### WHAT YOU WILL DO
Check each line of the entries below for the word "answers", and copy the lines that have it.

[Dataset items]
◆ ◆ ◆ ◆ ◆ ◆ ◆
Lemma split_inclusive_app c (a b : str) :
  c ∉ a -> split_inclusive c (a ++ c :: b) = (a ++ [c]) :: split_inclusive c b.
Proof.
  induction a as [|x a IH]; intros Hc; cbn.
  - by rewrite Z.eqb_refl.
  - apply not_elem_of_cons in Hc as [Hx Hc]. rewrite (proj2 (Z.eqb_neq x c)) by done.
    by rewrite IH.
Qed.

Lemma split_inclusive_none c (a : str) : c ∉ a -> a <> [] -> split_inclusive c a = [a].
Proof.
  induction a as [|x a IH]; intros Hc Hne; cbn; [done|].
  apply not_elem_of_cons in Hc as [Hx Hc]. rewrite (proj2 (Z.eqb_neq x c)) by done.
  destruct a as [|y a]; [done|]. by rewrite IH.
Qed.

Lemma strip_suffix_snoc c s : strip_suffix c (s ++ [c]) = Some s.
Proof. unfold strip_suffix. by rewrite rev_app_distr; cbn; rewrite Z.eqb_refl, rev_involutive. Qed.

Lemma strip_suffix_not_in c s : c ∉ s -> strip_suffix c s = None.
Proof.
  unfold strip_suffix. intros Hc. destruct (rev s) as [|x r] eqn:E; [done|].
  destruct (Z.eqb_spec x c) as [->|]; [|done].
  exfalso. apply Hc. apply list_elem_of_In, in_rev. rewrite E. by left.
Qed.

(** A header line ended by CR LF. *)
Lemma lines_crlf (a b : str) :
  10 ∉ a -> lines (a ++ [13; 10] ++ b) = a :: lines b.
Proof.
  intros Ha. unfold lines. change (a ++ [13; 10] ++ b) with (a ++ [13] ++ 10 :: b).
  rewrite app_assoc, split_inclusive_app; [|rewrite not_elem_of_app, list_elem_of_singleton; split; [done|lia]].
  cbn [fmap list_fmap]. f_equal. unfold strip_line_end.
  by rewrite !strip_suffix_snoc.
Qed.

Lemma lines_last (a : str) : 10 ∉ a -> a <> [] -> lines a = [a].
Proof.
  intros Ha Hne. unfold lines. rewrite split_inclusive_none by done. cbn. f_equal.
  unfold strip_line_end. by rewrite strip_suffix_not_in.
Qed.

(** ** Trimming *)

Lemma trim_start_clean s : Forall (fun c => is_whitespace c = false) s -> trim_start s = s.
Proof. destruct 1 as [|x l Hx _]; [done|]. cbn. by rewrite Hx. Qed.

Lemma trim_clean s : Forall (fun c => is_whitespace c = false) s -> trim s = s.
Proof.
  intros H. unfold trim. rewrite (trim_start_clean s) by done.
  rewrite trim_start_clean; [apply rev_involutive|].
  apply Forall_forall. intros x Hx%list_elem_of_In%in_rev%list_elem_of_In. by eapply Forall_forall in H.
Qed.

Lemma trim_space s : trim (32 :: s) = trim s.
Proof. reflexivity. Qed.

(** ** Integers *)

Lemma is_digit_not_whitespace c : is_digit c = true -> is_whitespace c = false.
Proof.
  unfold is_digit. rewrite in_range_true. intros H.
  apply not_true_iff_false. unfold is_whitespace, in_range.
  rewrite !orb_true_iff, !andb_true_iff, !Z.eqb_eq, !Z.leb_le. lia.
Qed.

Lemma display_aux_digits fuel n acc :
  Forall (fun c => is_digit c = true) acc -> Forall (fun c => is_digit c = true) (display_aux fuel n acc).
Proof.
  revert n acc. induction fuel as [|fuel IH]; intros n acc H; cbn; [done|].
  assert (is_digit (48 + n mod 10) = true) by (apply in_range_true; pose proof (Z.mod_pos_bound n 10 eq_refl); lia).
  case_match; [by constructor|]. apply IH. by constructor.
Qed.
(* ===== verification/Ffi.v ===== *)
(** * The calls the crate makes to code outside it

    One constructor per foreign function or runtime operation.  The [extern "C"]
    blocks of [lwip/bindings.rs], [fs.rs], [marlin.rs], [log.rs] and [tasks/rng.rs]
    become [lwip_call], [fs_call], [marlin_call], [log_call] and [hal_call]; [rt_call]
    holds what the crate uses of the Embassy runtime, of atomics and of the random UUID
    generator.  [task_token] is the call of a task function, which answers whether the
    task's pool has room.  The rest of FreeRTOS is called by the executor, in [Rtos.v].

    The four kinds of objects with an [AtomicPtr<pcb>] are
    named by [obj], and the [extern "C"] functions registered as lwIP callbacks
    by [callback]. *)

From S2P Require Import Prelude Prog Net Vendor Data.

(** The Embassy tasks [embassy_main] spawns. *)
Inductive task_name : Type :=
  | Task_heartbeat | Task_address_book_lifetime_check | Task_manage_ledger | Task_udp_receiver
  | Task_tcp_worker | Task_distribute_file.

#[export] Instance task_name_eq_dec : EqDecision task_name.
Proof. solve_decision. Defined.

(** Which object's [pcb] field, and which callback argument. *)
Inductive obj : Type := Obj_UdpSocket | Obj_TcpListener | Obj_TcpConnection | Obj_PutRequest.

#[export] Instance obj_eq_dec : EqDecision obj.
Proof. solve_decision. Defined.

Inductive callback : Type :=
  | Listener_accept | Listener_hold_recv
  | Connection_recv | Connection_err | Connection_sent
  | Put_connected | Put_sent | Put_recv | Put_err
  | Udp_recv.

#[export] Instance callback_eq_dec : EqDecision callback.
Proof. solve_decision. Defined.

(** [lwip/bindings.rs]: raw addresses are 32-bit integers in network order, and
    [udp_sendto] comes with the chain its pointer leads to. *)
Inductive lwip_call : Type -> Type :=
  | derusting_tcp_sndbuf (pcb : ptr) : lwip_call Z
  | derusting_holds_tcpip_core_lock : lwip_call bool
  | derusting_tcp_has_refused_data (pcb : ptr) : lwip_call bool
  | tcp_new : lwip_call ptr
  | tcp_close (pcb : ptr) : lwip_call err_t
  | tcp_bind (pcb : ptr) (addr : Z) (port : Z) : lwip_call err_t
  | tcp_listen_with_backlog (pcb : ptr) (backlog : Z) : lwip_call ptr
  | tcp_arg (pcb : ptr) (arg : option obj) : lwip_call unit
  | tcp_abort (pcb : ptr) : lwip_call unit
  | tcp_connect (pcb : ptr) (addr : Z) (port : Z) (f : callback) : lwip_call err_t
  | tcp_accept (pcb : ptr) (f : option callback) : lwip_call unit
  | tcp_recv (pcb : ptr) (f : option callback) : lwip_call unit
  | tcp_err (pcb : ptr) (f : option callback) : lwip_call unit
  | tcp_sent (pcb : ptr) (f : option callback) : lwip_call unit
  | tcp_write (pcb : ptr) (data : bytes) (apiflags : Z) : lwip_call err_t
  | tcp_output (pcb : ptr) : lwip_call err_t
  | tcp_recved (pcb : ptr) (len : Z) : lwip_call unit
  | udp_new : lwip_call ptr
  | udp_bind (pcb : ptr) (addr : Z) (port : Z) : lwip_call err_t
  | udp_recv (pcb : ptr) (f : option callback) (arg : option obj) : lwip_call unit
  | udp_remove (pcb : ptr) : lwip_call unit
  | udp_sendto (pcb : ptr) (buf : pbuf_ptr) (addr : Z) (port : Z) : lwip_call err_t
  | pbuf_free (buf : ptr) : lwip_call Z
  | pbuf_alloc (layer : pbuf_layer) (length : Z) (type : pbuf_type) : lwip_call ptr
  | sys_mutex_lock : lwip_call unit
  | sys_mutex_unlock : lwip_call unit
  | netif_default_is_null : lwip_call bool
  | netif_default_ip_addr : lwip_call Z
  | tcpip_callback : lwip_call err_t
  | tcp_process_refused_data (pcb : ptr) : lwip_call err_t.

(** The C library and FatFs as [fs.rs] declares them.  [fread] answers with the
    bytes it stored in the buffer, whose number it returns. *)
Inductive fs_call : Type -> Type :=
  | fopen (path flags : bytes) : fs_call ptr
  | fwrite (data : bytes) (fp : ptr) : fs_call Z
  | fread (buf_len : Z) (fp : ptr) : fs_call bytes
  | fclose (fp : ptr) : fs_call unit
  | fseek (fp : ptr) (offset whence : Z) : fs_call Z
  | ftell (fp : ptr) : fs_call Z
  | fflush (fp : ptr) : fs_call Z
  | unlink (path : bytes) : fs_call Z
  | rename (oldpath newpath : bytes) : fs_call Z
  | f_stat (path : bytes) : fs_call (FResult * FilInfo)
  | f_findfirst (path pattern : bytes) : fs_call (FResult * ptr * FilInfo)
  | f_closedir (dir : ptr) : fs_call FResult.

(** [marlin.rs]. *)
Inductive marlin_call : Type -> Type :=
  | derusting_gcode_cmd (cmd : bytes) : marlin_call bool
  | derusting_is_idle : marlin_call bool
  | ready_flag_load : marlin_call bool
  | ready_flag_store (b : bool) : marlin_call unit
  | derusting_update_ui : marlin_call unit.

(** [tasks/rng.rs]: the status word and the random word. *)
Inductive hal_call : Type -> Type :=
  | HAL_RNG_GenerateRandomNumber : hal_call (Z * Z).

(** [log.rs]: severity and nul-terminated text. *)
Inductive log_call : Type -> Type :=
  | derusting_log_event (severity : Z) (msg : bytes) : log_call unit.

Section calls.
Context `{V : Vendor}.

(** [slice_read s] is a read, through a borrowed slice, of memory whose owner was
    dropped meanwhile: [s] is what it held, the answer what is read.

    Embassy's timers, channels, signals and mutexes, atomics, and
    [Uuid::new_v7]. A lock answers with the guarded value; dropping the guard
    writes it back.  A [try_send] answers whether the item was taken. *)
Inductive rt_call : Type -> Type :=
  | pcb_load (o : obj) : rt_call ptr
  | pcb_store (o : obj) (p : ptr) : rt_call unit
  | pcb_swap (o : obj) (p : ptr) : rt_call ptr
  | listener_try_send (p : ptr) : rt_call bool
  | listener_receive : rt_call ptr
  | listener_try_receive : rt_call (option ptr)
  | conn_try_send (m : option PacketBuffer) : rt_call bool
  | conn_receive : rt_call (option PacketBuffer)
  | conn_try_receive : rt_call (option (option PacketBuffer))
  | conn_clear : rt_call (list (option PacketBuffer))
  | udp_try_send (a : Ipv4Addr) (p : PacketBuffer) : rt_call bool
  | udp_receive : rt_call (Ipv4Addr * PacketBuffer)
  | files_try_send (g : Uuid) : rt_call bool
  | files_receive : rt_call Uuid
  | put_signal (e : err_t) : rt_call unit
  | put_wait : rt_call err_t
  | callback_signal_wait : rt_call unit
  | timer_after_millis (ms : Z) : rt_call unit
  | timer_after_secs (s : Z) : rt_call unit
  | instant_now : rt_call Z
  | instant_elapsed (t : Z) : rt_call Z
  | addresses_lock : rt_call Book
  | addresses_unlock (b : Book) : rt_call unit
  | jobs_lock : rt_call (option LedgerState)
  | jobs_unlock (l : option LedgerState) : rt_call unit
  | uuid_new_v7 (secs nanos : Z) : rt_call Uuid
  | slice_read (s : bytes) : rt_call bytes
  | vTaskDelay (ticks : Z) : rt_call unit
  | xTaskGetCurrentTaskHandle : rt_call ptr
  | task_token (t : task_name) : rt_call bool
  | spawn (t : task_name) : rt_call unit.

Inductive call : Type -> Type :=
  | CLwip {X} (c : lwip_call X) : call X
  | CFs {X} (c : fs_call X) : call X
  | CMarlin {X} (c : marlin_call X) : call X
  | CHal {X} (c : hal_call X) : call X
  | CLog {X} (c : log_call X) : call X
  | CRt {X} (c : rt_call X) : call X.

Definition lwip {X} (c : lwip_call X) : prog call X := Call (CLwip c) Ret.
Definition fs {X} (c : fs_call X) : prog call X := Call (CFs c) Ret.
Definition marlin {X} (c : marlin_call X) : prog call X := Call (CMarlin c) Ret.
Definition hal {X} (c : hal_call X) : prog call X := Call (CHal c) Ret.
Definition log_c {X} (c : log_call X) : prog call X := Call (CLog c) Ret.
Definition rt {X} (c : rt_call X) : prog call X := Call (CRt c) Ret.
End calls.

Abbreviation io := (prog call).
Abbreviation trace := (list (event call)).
◆ ◆ ◆ ◆ ◆ ◆ ◆
### TASK OUTPUT
    generator.  [task_token] is the call of a task function, which answers whether the
(** The C library and FatFs as [fs.rs] declares them.  [fread] answers with the
    [Uuid::new_v7]. A lock answers with the guarded value; dropping the guard
    writes it back.  A [try_send] answers whether the item was taken. *)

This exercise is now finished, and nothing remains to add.